The central amygdala regulates sodium intake in sodium-depleted rats: role of 5-HT3 and 5-HT2C receptors

Abstract

In the present paper, we have evaluated the participation of 5-HT3 and 5-HT2C receptors in the central amygdala (CeA) in the regulation of water and salt intake in sodium-depleted rats. m-CPBG-induced pharmacological activation of 5-HT3 receptors located in the CeA resulted in a significant reduction in salt intake in sodium-depleted rats. This antinatriorexic effect of m-CPBG was reverted by pretreatment with the selective 5-HT3 receptor antagonist ondansetron.
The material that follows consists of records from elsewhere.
(** Names are resolved by the system exactly when no name server is configured. *)
Lemma StartWireguard_DNS `{IntSize, Heredoc, Amnezia} conf logLevel vt :
  StartWireguard conf logLevel = Ok vt -> SystemDNS vt = true <-> DNS conf = [].
Proof.
  unfold StartWireguard. intros Hv. apply bind_Ok in Hv as (s & Hs & Hv).
  assert (Setting_DNS s = DNS conf) as HD by (unfold CreateIPCRequest in Hs; res_inv; done).
  apply bind_Ok in Hv as ([tun tnet] & _ & Hv). apply bind_Ok in Hv as (dev & _ & Hv).
  apply bind_Ok in Hv as (dev' & _ & Hv). injection Hv as <-. cbn. rewrite HD, Nat.eqb_eq.
  by destruct (DNS conf).
Qed.

(** A concrete [Doc]: it drops the first newline and the leading tabs of each line. *)
Fixpoint drop_tabs (s : string) : string :=
  match s with
  | String c rest => if Ascii.eqb c (ascii_of_nat 9) then drop_tabs rest else s
  | "" => ""
  end.

Definition example_heredoc : Heredoc :=
  {| Doc s := join newline (map drop_tabs (Split newline (TrimPrefix s nl))) |}.

(** A concrete tunnel library, which accepts everything. *)
Definition example_amnezia : Amnezia :=
  {| Tun := unit; netstack_Net := unit; device_Device := string;
     CreateNetTUN addrs dns mtu := Ok (tt, tt); NewDevice tun level := "";
     IpcSet dev text := Ok (dev +:+ text); Device_Up dev := Ok dev |}.

Lemma example_heredoc_laws : HeredocLaws example_heredoc.
Proof. split; vm_compute; reflexivity. Qed.

(** ** Properties *)

(** C1. From file to device: a configuration that parses always yields a request, and
    its text is exactly the settings of the configuration, one line each, in order: the
    private key, the listen port, the AmneziaWG parameters that are set and no others,
    then for each peer its keys, its keepalive range as written, its endpoint and its
    allowed addresses. When the texts that the parser takes as they are (the signature
    packets I1-I5 and the endpoints) have no newline, a device that reads the request
    line by line gets exactly these settings. Addresses, name servers and MTU are passed
    on unchanged. *)
Theorem parsed_config_request
    `{W : IntSize, U : UnicodeTables, L : IniLib, Ev : @Env L, Laws : @IniLaws W L,
      D : Heredoc, DL : !HeredocLaws D} path conf :
  ParseConfig path = Ok conf ->
  let settings := request_settings (Device conf)
    (map (fun p => default {| range_min := 0; range_max := 0 |} (keepAliveRange p))
      (Peers (Device conf))) in
  exists s, CreateIPCRequest (Device conf) = Ok s /\
    IpcRequest s = render settings /\
    (Forall (fun t => no_byte newline t = true) (free_texts (Device conf)) ->
       read_request (IpcRequest s) = Some settings) /\
    Setting_DNS s = DNS (Device conf) /\ DeviceAddr s = Device_Endpoint (Device conf) /\
    Setting_MTU s = MTU (Device conf).
Proof.
  intros Hc%ParseConfig_wf settings. eexists. split.
  { rewrite CreateIPCRequest_spec, keepalives_parsed by apply Hc. reflexivity. }
  cbn [IpcRequest Setting_DNS DeviceAddr Setting_MTU]. split_and!; [done| |done..].
  intros Ht. by apply read_render, request_settings_clean.
Qed.

Lemma parsed_config_request_witness :
  exists s, CreateIPCRequest (W := int64_platform) (D := example_heredoc)
      (Device example_configuration) = Ok s /\
    (ss ← read_request (IpcRequest s); ss !! 2%nat) = Some ("s1", "15").
Proof.
  destruct (parsed_config_request (W := int64_platform) (U := example_unicode)
    (L := list_ini (W := int64_platform)) (Ev := example_env (W := int64_platform))
    (Laws := list_ini_laws (W := int64_platform)) (D := example_heredoc)
    (DL := example_heredoc_laws) "wireproxy.conf" example_configuration)
    as (s & Hs & _ & Hr & _).
  - vm_compute. reflexivity.
  - exists s. split; [exact Hs|]. rewrite Hr; [vm_compute; reflexivity|].
    apply (bool_decide_unpack _). vm_compute. exact I.
Defined.

(** [l] has the part [m] somewhere. *)
Definition has_part {A} (m l : list A) : Prop := exists a b, l = a ++ m ++ b.

Lemma has_part_here {A} (m l : list A) : has_part m (m ++ l).
Proof. by exists [], l. Qed.

Lemma has_part_app {A} (m l l' : list A) : has_part m l -> has_part m (l' ++ l).
Proof. intros (a & b & ->). exists (l' ++ a), b. by rewrite <- app_assoc. Qed.

Lemma has_part_app_l {A} (m l l' : list A) : has_part m l -> has_part m (l ++ l').
Proof. intros (a & b & ->). exists a, (b ++ l'). by rewrite <- !app_assoc. Qed.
The injection of ondansetron alone into the CeA had no effect on sodium-depleted and normonatremic rats. Conversely, pharmacological stimulation of 5-HT2C receptors located in the central amygdala by the selective 5-HT2C receptor agonist m-CPP failed to modify salt intake in sodium-depleted rats. Additionally, the administration of a selective 5-HT2C receptor blocker, SDZ SER 082, failed to modify salt intake in rats submitted to sodium depletion. These results lead to the conclusion that the pharmacological activation of 5-HT3 receptors located within the CeA inhibits salt intake in sodium-depleted rats and that 5-HT2C receptors located within the CeA appear to be dissociated from the salt intake control mechanisms operating in the central amygdala.